EDIT: sorry I've made a wrong assumption. Actually, the header(column 1, column 2, column 3) and the "lower half" of this area are different control-types!!
Thanks to Wininspector I was able to dig more information regarding these control types:
The header has following properties: HeaderControl 0x056407DC (90441692) Atom: #43288 0xFFFFFFFF (-1)
and the lower half has these: ListControl 0x056408A4 (90441892) Atom: #43288 0x02A6FDA0 (44498336)

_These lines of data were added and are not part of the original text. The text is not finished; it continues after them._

(** * tide-whisperer: the per-request data-retrieval pipeline

    A shallow embedding of [tide-whisperer.go] (the revision that carries the
    restricted-token authenticator, the filter enrichment lookups and the
    streaming serializer), followed by the properties of the pipeline.

    External collaborators (shoreline, gatekeeper, the auth client, the
    storage client, the clock, the uuid generator, encoding/json) are the
    fields of a [World]; the handler threads an explicit [State] holding the
    package-level variables, the server log, and the trace of external
    calls. *)

From Stdlib Require Import ZArith Lia.
From stdpp Require Import base strings gmap list pretty sorting.

#[local] Set Warnings "-clear-no-such-hyp".

Local Open Scope Z_scope.
Local Open Scope string_scope.
Local Open Scope list_scope.

(** ** Go values *)

(** A Go [error] is observed only through its [Error()] text. *)
Definition error := string.

Inductive result (A : Type) : Type :=
| Ok (a : A)
| Err (e : error).
Arguments Ok {A} a.
Arguments Err {A} e.

(** [url.Values] and [http.Header]: a map from names to the values given. *)
Abbreviation Values := (gmap string (list string)).

(** [Values.Get] / [Header.Get]: the first value of the key, or the empty
    string.  Header names are taken in their canonical form. *)
Definition Get (v : Values) (key : string) : string :=
  match v !! key with
  | Some (x :: _) => x
  | _ => ""
  end.

Record Request := {
  Header : Values;
  URL_Query : Values
}.

Definition StatusOK : Z := 200.
Definition StatusForbidden : Z := 403.
Definition StatusInternalServerError : Z := 500.

(** ** http.ResponseWriter *)

Record ResponseWriter := {
  headers : list (string * string);
  status : option Z;
  body : string
}.

Definition newResponse : ResponseWriter :=
  {| headers := []; status := None; body := "" |}.

Definition Header_Add (k v : string) (r : ResponseWriter) : ResponseWriter :=
  {| headers := headers r ++ [(k, v)]; status := status r; body := body r |}.

(** The first call fixes the status; later calls are ignored. *)
Definition WriteHeader (code : Z) (r : ResponseWriter) : ResponseWriter :=
  match status r with
  | Some _ => r
  | None => {| headers := headers r; status := Some code; body := body r |}
  end.

(** [Write] sends [StatusOK] first when no status was written yet. *)
Definition Write (bytes : string) (r : ResponseWriter) : ResponseWriter :=
  let r' := WriteHeader StatusOK r in
  {| headers := headers r'; status := status r'; body := body r' ++ bytes |}.

(** ** The error envelope and its catalog *)

Record detailedError := {
  Status : Z;
  Id : string;
  Code : string;
  Message : string;
  InternalMessage : string
}.

Definition set_Id (id : string) (d : detailedError) : detailedError :=
  {| Status := Status d; Id := id; Code := Code d; Message := Message d;
     InternalMessage := InternalMessage d |}.

(** Value receiver: the argument is a copy, the result another value. *)
Definition setInternalMessage (d : detailedError) (internal : error) : detailedError :=
  {| Status := Status d; Id := Id d; Code := Code d; Message := Message d;
     InternalMessage := internal |}.

(** The package-level [var] block: mutable globals in Go. *)
Record Globals := {
  error_status_check : detailedError;
  error_no_view_permisson : detailedError;
  error_no_permissons : detailedError;
  error_running_query : detailedError;
  error_loading_events : detailedError;
  error_invalid_parameters : detailedError
}.

Definition catalogEntry (st : Z) (code msg : string) : detailedError :=
  {| Status := st; Id := ""; Code := code; Message := msg; InternalMessage := "" |}.

Definition package_vars : Globals := {|
  error_status_check :=
    catalogEntry StatusInternalServerError "data_status_check"
      "checking of the status endpoint showed an error";
  error_no_view_permisson :=
    catalogEntry StatusForbidden "data_cant_view"
      "user is not authorized to view data";
  error_no_permissons :=
    catalogEntry StatusInternalServerError "data_perms_error"
      "error finding permissons for user";
  error_running_query :=
    catalogEntry StatusInternalServerError "data_store_error"
      "internal server error";
  error_loading_events :=
    catalogEntry StatusInternalServerError "data_marshal_error"
      "internal server error";
  error_invalid_parameters :=
    catalogEntry StatusInternalServerError "invalid_parameters"
      "one or more parameters are invalid"
|}.

Definition DATA_API_PREFIX : string := "api/data".
Definition MedtronicLoopBoundaryDate : string := "2017-09-01".

(** ** Types of the collaborators *)

(** [shoreline.TokenData]. *)
Record TokenData := {
  UserID : string;
  IsServer : bool
}.

(** [auth.RestrictedToken]: the handler reads its [UserID] only; what else it
    carries (paths, expiry) is an opaque payload for [Authenticates]. *)
Record RestrictedToken := {
  RestrictedToken_UserID : string;
  RestrictedToken_scope : string
}.

(** [clients.Permissions]: a permission is a possibly-nil object. *)
Definition Permission := option string.
Abbreviation Permissions := (gmap string Permission).

(** [perms[k] == nil]: the key is missing or bound to nil. *)
Definition perm_is_nil (perms : Permissions) (k : string) : bool :=
  match perms !! k with
  | Some (Some _) => false
  | _ => true
  end.
(** The physics of [updateGameState] as a function of the ball and the
    flag: the new flag, the outcome, and the values of the locals [pos] and
    [vel] where the method returns. *)
Definition step (w : Window T) (b : Ball) (wasAbove : bool) : Ball * bool * Outcome :=
  let wasAbove' := trackAboveRim w b wasAbove in
  if scoreTest w (atScoreTest w b) wasAbove' then (atScoreTest w b, wasAbove', Scored)
  else if missTest w (atMissTest w b) then (atMissTest w b, wasAbove', Missed)
  else (atMissTest w b, wasAbove', Continue).

(** The four bounces of a step, by name: the ball after one of them, and
    whether it takes place. *)
Inductive Bounce := Floor | Wall | Backboard | RimPost.

Definition bounce (k : Bounce) (w : Window T) (b : Ball) : Ball :=
  match k with
  | Floor => floorBounce w b
  | Wall => wallBounce w b
  | Backboard => backboardBounce w b
  | RimPost => rimPostBounce w b
  end.

Definition fires (k : Bounce) (w : Window T) (b : Ball) : bool :=
  match k with
  | Floor => hitsFloor w b
  | Wall => hitsWall w b
  | Backboard => hitsBackboard w b
  | RimPost => hitsRimPost w b
  end.

(** *** The browser: animation frames, timers *)

(** Handles are positive and never reused. *)
Definition requestAnimationFrame (s : World T) : nat * World T :=
  (nextFrame s, set_nextFrame (S (nextFrame s)) (set_frames (frames s ++ [nextFrame s]) s)).

Definition cancelAnimationFrame (h : nat) (s : World T) : World T :=
  set_frames (remove Nat.eq_dec h (frames s)) s.

Definition setTimeout (t : Timer) (s : World T) : World T :=
  set_timers (timers s ++ [t]) s.

Definition dropNth {A : Type} (i : nat) (l : list A) : list A :=
  firstn i l ++ skipn (S i) l.

(** *** Commentary *)

Definition FALLBACK : string := "Oops, Gemini is taking a timeout.".

(** [fetchGeminiReaction] up to its [await]: the call is in flight. *)
Definition fetchGeminiReaction (didScore : bool) (s : World T) : World T :=
  let s := set_isLoadingGemini true s in
  let s := set_geminiMessage "" s in
  set_awaiting (awaiting s ++ [didScore]) s.

(** [fetchGeminiReaction] from its [await] on, [r] being how the promise of
    [getShotReaction] settled: the [try], the [catch] and the [finally].
    The result is how the promise of [fetchGeminiReaction] itself settles. *)
Definition fetchGeminiReaction_resume (r : Result string) (s : World T) : Result (World T) :=
  let s :=
    match r with
    | Ok message => set_geminiMessage message s
    | Throw e =>
        let s := set_console (console s ++ [e]) s in
        set_geminiMessage FALLBACK s
    end in
  Ok (set_isLoadingGemini false s).

(** *** Scoring, missing, resetting *)

Definition triggerConfetti (s : World T) : World T :=
  set_confettiPieces (seq 0 50) s.

Definition triggerAnimations (s : World T) : World T :=
  let s := set_animateScore true s in
  let s := setTimeout ClearAnimateScore s in
  let s := set_animateNet true s in
  let s := setTimeout ClearAnimateNet s in
  triggerConfetti s.

Definition handleScore (s : World T) : World T :=
  let s := set_gameState scored s in
  let s := set_score (score s + 1) s in
  let s := fetchGeminiReaction true s in
  triggerAnimations s.

Definition handleMiss (s : World T) : World T :=
  let s := set_gameState missed s in
  fetchGeminiReaction false s.

Definition resetShot (w : Window T) (s : World T) : World T :=
  let s := set_gameState positioning s in
  let s := set_stagedVelocity None s in
  let s := set_ballPosition (mkVec (ofQ 150) (innerHeight w - ofQ 150)) s in
  let s := set_ballVelocity (mkVec (ofQ 0) (ofQ 0)) s in
  let s := set_geminiMessage "" s in
  set_confettiPieces [] s.

(** *** The game loop *)

(** The locals [pos] and [vel] as [updateGameState] initialises them. *)
Definition ballOf (s : World T) : Ball := mkBall (ballPosition s) (ballVelocity s).

Definition updateGameState (w : Window T) (s : World T) : World T :=
  let '(b, wasAbove, outcome) := step w (ballOf s) (wasAboveRim s) in
  let s := set_wasAboveRim wasAbove s in
  match outcome with
  | Scored => handleScore s
  | Missed => handleMiss s
  | Continue => set_ballVelocity (vel b) (set_ballPosition (pos b) s)
  end.

(** The callback [loop] of [startGameLoop]. *)
Definition loop (w : Window T) (s : World T) : World T :=
  let s := updateGameState w s in
  match gameState s with
  | shooting =>
      let '(h, s) := requestAnimationFrame s in
      set_animationFrameId (Some h) s
  | _ => s
  end.

Definition startGameLoop (s : World T) : World T :=
  let s :=
    match animationFrameId s with
    | Some h => if Nat.eqb h 0 then s else cancelAnimationFrame h s
    | None => s
    end in
  let '(h, s) := requestAnimationFrame s in
  set_animationFrameId (Some h) s.

Definition fireShot (s : World T) : World T :=
  match stagedVelocity s with
  | None => s
  | Some velocity =>
      let s := set_shots (shots s + 1) s in
      let s := set_ballVelocity velocity s in
      let s := set_stagedVelocity None s in
      let s := set_gameState shooting s in
      let s := set_aimStartPos None s in
      let s := set_aimCurrentPos None s in
      let s := set_wasAboveRim false s in
      startGameLoop s
  end.

(** *** Input handlers

    A pointer event is the point [getClientPos] reads from it. *)

Definition toLowerAscii (c : ascii) : ascii :=
  let n := nat_of_ascii c in
  if ((65 <=? n) && (n <=? 90))%nat then ascii_of_nat (n + 32) else c.

(** [String.prototype.toLowerCase]; only the letters A-Z matter for the
    comparison with ['x'] and ['c']. *)
Fixpoint toLowerCase (k : string) : string :=
  match k with
  | EmptyString => EmptyString
  | String c k' => String (toLowerAscii c) (toLowerCase k')
  end.

Definition isAiming (s : World T) : bool :=
  match gameState s with aiming => true | _ => false end.

Definition onAimStart (p : Vec T) (s : World T) : World T :=
  let s := set_gameState aiming s in
  let s := set_aimStartPos (Some p) s in
  set_aimCurrentPos (Some p) s.

Definition onAiming (p : Vec T) (s : World T) : World T :=
  set_aimCurrentPos (Some p) s.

The code that I've showed earlier - retrieved the "List" element only, so here is the update:
Process[] proc = Process.GetProcessesByName("programname");
AutomationElement window = AutomationElement.FromHandle(proc [0].MainWindowHandle);
//getting the header
PropertyCondition xEllist3 = new PropertyCondition(AutomationElement.ClassNameProperty, "CustomHeaderClass", PropertyConditionFlags.IgnoreCase);
AutomationElement headerEl = XElAE.FindFirst(TreeScope.Children, xEllist3);
//getting the list
PropertyCondition xEllist2 = new PropertyCondition(AutomationElement.ClassNameProperty, "CustomListClass", PropertyConditionFlags.IgnoreCase);
AutomationElement targetElement = window.FindFirst(TreeScope.Children, xEllist2);
After giving it a further thought I've tried to get all column names:
AutomationElementCollection headerLines = headerEl.FindAll(TreeScope.Children, new PropertyCondition(AutomationElement.ControlTypeProperty, ControlType.HeaderItem));
string headertest = headerLines[0].GetCurrentPropertyValue(AutomationElement.NameProperty) as string;
textBox2.AppendText("Header 1: " + headertest + Environment.NewLine);
Unfortunately in debug mode element count in "headerLines" is 0 so the program throws an error.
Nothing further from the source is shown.